- **ACTIVITY**: Sift the material for lines containing "eexists", and return them.

- **INFORMATION SUPPLIED**:
(* ===== verification/Regex.v ===== *)
(** * Regular expressions

    The patterns the code passes to [re.fullmatch] are values of [regex]; [fullmatch] decides
    them by derivatives and [fullmatch_correct] relates it to their language. *)
From S2P Require Import Prelude PyText.

Inductive regex : Type :=
| RNone
| REps
| RSet (rs : list (N * N))       (* [[a-z...]] *)
| RNot (rs : list (N * N))       (* [[^...]] *)
| RSeq (r1 r2 : regex)
| RAlt (r1 r2 : regex)
| RStar (r : regex)
| RRep (r : regex) (lo hi : nat). (* [r{lo,hi}] *)

(** [r+] and [r?] *)
Definition RPlus (r : regex) : regex := RSeq r (RStar r).
Definition ROpt (r : regex) : regex := RAlt REps r.

(** A literal. *)
Definition RLit (s : pystr) : regex := foldr (λ c, RSeq (RSet [(c, c)])) REps s.
Definition RAny : regex := RNot [(10, 10)%N]. (* [.] *)
Definition RAlts (rs : list regex) : regex := foldr RAlt RNone rs.

Declare Scope regex_scope.
Delimit Scope regex_scope with regex.
Bind Scope regex_scope with regex.
Notation "r1 · r2" := (RSeq r1 r2) (at level 42, right associativity) : regex_scope.

(** Ranges of the ASCII classes. *)
Definition lower : list (N * N) := [(97, 122)%N].
Definition upper : list (N * N) := [(65, 90)%N].
Definition digit : list (N * N) := [(48, 57)%N].
Definition hexdigits : list (N * N) := [(48, 57); (97, 102)]%N.
Definition chars (s : pystr) : list (N * N) := (λ c, (c, c)) <$> s.

Inductive matches : regex → pystr → Prop :=
| MEps : matches REps []
| MSet rs c : in_ranges rs c = true → matches (RSet rs) [c]
| MNot rs c : in_ranges rs c = false → matches (RNot rs) [c]
| MSeq r1 r2 s1 s2 : matches r1 s1 → matches r2 s2 → matches (RSeq r1 r2) (s1 ++ s2)
| MAlt1 r1 r2 s : matches r1 s → matches (RAlt r1 r2) s
| MAlt2 r1 r2 s : matches r2 s → matches (RAlt r1 r2) s
| MStar0 r : matches (RStar r) []
| MStarS r s1 s2 : matches r s1 → matches (RStar r) s2 → matches (RStar r) (s1 ++ s2)
| MRep0 r hi : matches (RRep r 0 hi) []
| MRepS r lo hi s1 s2 :
    matches r s1 → matches (RRep r (pred lo) hi) s2 → matches (RRep r lo (S hi)) (s1 ++ s2).

Fixpoint nullable (r : regex) : bool :=
  match r with
  | RNone | RSet _ | RNot _ => false
  | REps | RStar _ => true
  | RSeq r1 r2 => nullable r1 && nullable r2
  | RAlt r1 r2 => nullable r1 || nullable r2
  | RRep r lo hi => (lo =? 0) || (nullable r && (lo <=? hi))
  end.

(** Constructors that drop impossible branches, so derivatives stay small. *)
Definition seq_ (r1 r2 : regex) : regex :=
  match r1, r2 with
  | RNone, _ | _, RNone => RNone
  | REps, _ => r2
  | _, _ => RSeq r1 r2
  end.
Definition alt_ (r1 r2 : regex) : regex :=
  match r1, r2 with
  | RNone, _ => r2
  | _, RNone => r1
  | _, _ => RAlt r1 r2
  end.

Fixpoint deriv (c : N) (r : regex) : regex :=
  match r with
  | RNone | REps => RNone
  | RSet rs => if in_ranges rs c then REps else RNone
  | RNot rs => if in_ranges rs c then RNone else REps
  | RSeq r1 r2 =>
      let d := seq_ (deriv c r1) r2 in
      if nullable r1 then alt_ d (deriv c r2) else d
  | RAlt r1 r2 => alt_ (deriv c r1) (deriv c r2)
  | RStar r => seq_ (deriv c r) (RStar r)
  | RRep r lo hi =>
      match hi with
      | O => RNone
      | S hi => seq_ (deriv c r) (RRep r (pred lo) hi)
      end
  end.

(** [re.fullmatch(r, s) is not None] *)
Definition fullmatch (r : regex) (s : pystr) : bool := nullable (foldl (flip deriv) r s).

Create HintDb regex discriminated.
#[export] Hint Constructors matches : regex.

Lemma seq_inv r1 r2 s :
  matches (RSeq r1 r2) s → ∃ s1 s2, s = s1 ++ s2 ∧ matches r1 s1 ∧ matches r2 s2.
Proof. inversion 1; eauto. Qed.
Lemma set_inv rs s : matches (RSet rs) s → ∃ c, s = [c] ∧ in_ranges rs c = true.
Proof. inversion 1; eauto. Qed.
Lemma eps_inv s : matches REps s → s = [].
Proof. by inversion 1. Qed.

Lemma seq_matches r1 r2 s : matches (seq_ r1 r2) s ↔ matches (RSeq r1 r2) s.
Proof.
  split.
  - intros H. destruct r1, r2; simpl in H; try done; try by inversion H.
    all: change s with ([] ++ s); auto with regex.
  - intros (s1 & s2 & -> & H1 & H2)%seq_inv.
    destruct r1, r2; simpl; try (by inversion H1); try (by inversion H2); try by constructor.
    all: apply eps_inv in H1 as ->; done.
Qed.

Lemma alt_matches r1 r2 s : matches (alt_ r1 r2) s ↔ matches (RAlt r1 r2) s.
Proof.
  split.
  - destruct r1, r2; simpl; auto with regex.
  - intros H. inversion H as [ | | | |? ? ? H1|? ? ? H1| | | | ]; subst;
      destruct r1, r2; simpl; try done; by inversion H1.
Qed.

Lemma rep_nil r lo hi : matches r [] → lo ≤ hi → matches (RRep r lo hi) [].
Proof.
  intros Hr. revert lo. induction hi as [|hi IH]; intros [|lo] Hle; auto with regex; [lia|].
  change (@nil N) with (@nil N ++ []). constructor; [done|]. apply IH. simpl. lia.
Qed.

Lemma rep_le r lo hi s : matches (RRep r lo hi) s → lo ≤ hi.
Proof.
  remember (RRep r lo hi) as q eqn:E. intros H. revert lo hi E.
  induction H; intros ?? [=]; subst; [lia|]. specialize (IHmatches2 _ _ eq_refl). lia.
Qed.

Lemma nullable_correct r : nullable r = true ↔ matches r [].
Proof.
  induction r as [| |rs|rs|r1 IH1 r2 IH2|r1 IH1 r2 IH2|r IH|r IH lo hi]; simpl.
  - split; [done|inversion 1].
  - split; auto with regex.
  - split; [done|inversion 1].
  - split; [done|inversion 1].
  - rewrite andb_true_iff, IH1, IH2. split.
    + intros []. change (@nil N) with (@nil N ++ []). auto with regex.
    + intros (s1 & s2 & E & ? & ?)%seq_inv. symmetry in E.
      by apply app_nil in E as [-> ->].
  - rewrite orb_true_iff, IH1, IH2. split.
    + intros []; auto with regex.
    + inversion 1; auto.
  - split; auto with regex.
  - rewrite orb_true_iff, andb_true_iff, Nat.eqb_eq, Nat.leb_le, IH. split.
    + intros [->|[Hr Hle]]; auto using rep_nil with regex.
    + intros H. pose proof (rep_le _ _ _ _ H) as Hle.
      inversion H; subst; [by left|].
      match goal with E : _ ++ _ = [] |- _ => apply app_nil in E as [-> ->] end. by right.
Qed.

Lemma star_cons r c s :
  matches (RStar r) (c :: s) ↔
  ∃ s1 s2, s = s1 ++ s2 ∧ matches r (c :: s1) ∧ matches (RStar r) s2.
Proof.
  split.
  - remember (RStar r) as q eqn:Eq. remember (c :: s) as t eqn:Et. intros H. revert c s Et.
    induction H as [| | | | | | |? s1 s2 H1 _ H2 IH2| |]; intros c0 s0 Et; try done.
    injection Eq as ->. destruct s1 as [|c' s1]; simpl in *.
    + by apply IH2.
    + injection Et as -> <-. eauto.
  - intros (s1 & s2 & -> & H1 & H2). by apply (MStarS r (c :: s1) s2).
Qed.

Lemma rep_mono r lo lo' hi hi' s :
  matches (RRep r lo hi) s → matches r [] → lo' ≤ hi' → hi ≤ hi' → matches (RRep r lo' hi') s.
Proof.
  remember (RRep r lo hi) as q eqn:E. intros H Hr. revert lo hi lo' hi' E.
  induction H as [| | | | | | | |? hi0|r0 lo0 hi0 s1 s2 H1 _ H2 IH2];
    intros lo hi lo' hi' [=] Hlo Hhi; subst.
  - by apply rep_nil.
  - destruct hi' as [|hi']; [lia|]. constructor; [done|].
    eapply IH2; [done..| |]; simpl; lia.
Qed.

Lemma rep_cons r lo hi c s :
  matches (RRep r lo hi) (c :: s) ↔
  ∃ s1 s2 hi', hi = S hi' ∧ s = s1 ++ s2 ∧ matches r (c :: s1) ∧ matches (RRep r (pred lo) hi') s2.
Proof.
  split.
  - remember (RRep r lo hi) as q eqn:Eq. remember (c :: s) as t eqn:Et. intros H.
    revert c s lo hi Et Eq.
    induction H as [| | | | | | | |? hi0|r0 lo0 hi0 s1 s2 H1 _ H2 IH2];
      intros c' t' lo hi Et Eq; try done.
    injection Eq as -> -> <-. destruct s1 as [|d s1]; simpl in *.
    + destruct (IH2 c' t' _ _ Et eq_refl) as (s1 & s3 & hi' & -> & -> & Hc & Hs).
      exists s1, s3, (S hi'). repeat split; [done|].
      pose proof (rep_le _ _ _ _ H2). pose proof (rep_le _ _ _ _ Hs).
      apply (rep_mono _ _ (pred lo) _ (S hi') _ Hs H1); lia.
    + injection Et as -> <-. by exists s1, s2, hi0.
  - intros (s1 & s2 & hi' & -> & -> & H1 & H2). by apply (MRepS r lo hi' (c :: s1) s2).
Qed.

Lemma deriv_correct c r s : matches (deriv c r) s ↔ matches r (c :: s).
Proof.
  revert s. induction r as [| |rs|rs|r1 IH1 r2 IH2|r1 IH1 r2 IH2|r IH|r IH lo hi]; intros s; simpl.
  - split; inversion 1.
  - split; inversion 1.
  - destruct (in_ranges rs c) eqn:Hc; split; inversion 1; subst; eauto with regex; congruence.
  - destruct (in_ranges rs c) eqn:Hc; split; inversion 1; subst; eauto with regex; congruence.
  - assert (matches (seq_ (deriv c r1) r2) s ↔
            ∃ s1 s2, s = s1 ++ s2 ∧ matches r1 (c :: s1) ∧ matches r2 s2) as Hseq.
    { rewrite seq_matches. split.
      - inversion 1; subst. eexists _, _. by rewrite <- IH1.
      - intros (s1 & s2 & -> & ? & ?). constructor; [by apply IH1|done]. }
    assert (matches (RSeq r1 r2) (c :: s) ↔
            (∃ s1 s2, s = s1 ++ s2 ∧ matches r1 (c :: s1) ∧ matches r2 s2) ∨
            (matches r1 [] ∧ matches r2 (c :: s))) as ->.
    { split.
      - intros ([|c' s1] & s2 & E & ? & ?)%seq_inv; simpl in *; simplify_eq; eauto 8.
      - intros [(s1 & s2 & -> & ? & ?)|[]].
        + by apply (MSeq r1 r2 (c :: s1) s2).
        + by apply (MSeq r1 r2 [] (c :: s)). }
    rewrite <- nullable_correct. destruct (nullable r1).
    + rewrite alt_matches. split.
      * inversion 1; subst; [left; by apply Hseq | right; split; [done|by apply IH2]].
      * intros [|[]]; [apply MAlt1; by apply Hseq | apply MAlt2; by apply IH2].
    + rewrite Hseq. naive_solver.
  - rewrite alt_matches. split.
    + inversion 1; subst; [apply MAlt1; by apply IH1 | apply MAlt2; by apply IH2].
    + inversion 1; subst; [apply MAlt1; by apply IH1 | apply MAlt2; by apply IH2].
  - rewrite seq_matches, star_cons. split.
    + inversion 1; subst. eexists _, _. by rewrite <- IH.
    + intros (s1 & s2 & -> & ? & ?). constructor; [by apply IH|done].
  - destruct hi as [|hi].
    + rewrite rep_cons. split; [inversion 1|naive_solver].
    + rewrite seq_matches, rep_cons. split.
      * inversion 1; subst. eexists _, _, _. by rewrite <- IH.
      * intros (s1 & s2 & hi' & [= <-] & -> & ? & ?). constructor; [by apply IH|done].
Qed.

(** The matcher decides the language of the pattern. *)
Lemma fullmatch_correct r s : fullmatch r s = true ↔ matches r s.
Proof.
  unfold fullmatch. revert r. induction s as [|c s IH]; intros r; simpl.
  - apply nullable_correct.
  - change (flip deriv r c) with (deriv c r). by rewrite IH, deriv_correct.
Qed.

(** ** Literals and bounded repetitions of a class *)

Lemma lit_matches p s : matches (RLit p) s ↔ s = p.
Proof.
  revert s. induction p as [|a p IH]; intros s; simpl; split.
  - by inversion 1.
  - intros ->. constructor.
  - intros (s1 & s2 & -> & H1 & H2)%seq_inv. apply IH in H2 as ->.
    apply set_inv in H1 as (c & -> & Hc). simpl. f_equal.
    simpl in Hc. rewrite orb_false_r, andb_true_iff, !N.leb_le in Hc. lia.
  - intros ->. apply (MSeq _ _ [a] p); [|by apply IH]. constructor.
    simpl. by rewrite N.leb_refl.
Qed.

Lemma rep_set_matches rs lo hi s :
  matches (RRep (RSet rs) lo hi) s ↔
  lo ≤ length s ≤ hi ∧ Forall (λ c, in_ranges rs c = true) s.
Proof.
  revert lo hi. induction s as [|c s IH]; intros lo hi.
  - rewrite <- nullable_correct. simpl. rewrite orb_false_r, Nat.eqb_eq. split.
    + intros ->. split; [lia|constructor].
    + lia.
  - rewrite rep_cons, Forall_cons. split.
    + intros (s1 & s2 & hi' & -> & -> & (c' & [= <- ->] & Hc)%set_inv & H2). simpl in *.
      apply IH in H2 as [Hl Hs]. repeat split; [lia|lia|done|done].
    + intros ([Hlo Hhi] & Hc & Hs). simpl in *. destruct hi as [|hi]; [lia|].
      exists [], s, hi. repeat split; [by constructor|]. apply IH. split; [lia|done].
Qed.

Lemma seq_lit_matches p r s : matches (RSeq (RLit p) r) s ↔ ∃ t, s = p ++ t ∧ matches r t.
Proof.
  split.
  - intros (s1 & s2 & -> & H1 & H2)%seq_inv. apply lit_matches in H1 as ->. eauto.
  - intros (t & -> & Ht). constructor; [by apply lit_matches|done].
Qed.

(** [^prefix[class]{lo,hi}$] *)
Lemma fullmatch_prefix p rs lo hi s :
  fullmatch (RSeq (RLit p) (RRep (RSet rs) lo hi)) s = true ↔
  ∃ t, s = p ++ t ∧ lo ≤ length t ≤ hi ∧ Forall (λ c, in_ranges rs c = true) t.
Proof.
  rewrite fullmatch_correct, seq_lit_matches.
  split; intros (t & -> & Ht); exists t; split; try done; by apply rep_set_matches.
Qed.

- **YOUR RESPONSE**:
      - inversion 1; subst. eexists _, _. by rewrite <- IH1.
    + inversion 1; subst. eexists _, _. by rewrite <- IH.
      * inversion 1; subst. eexists _, _, _. by rewrite <- IH.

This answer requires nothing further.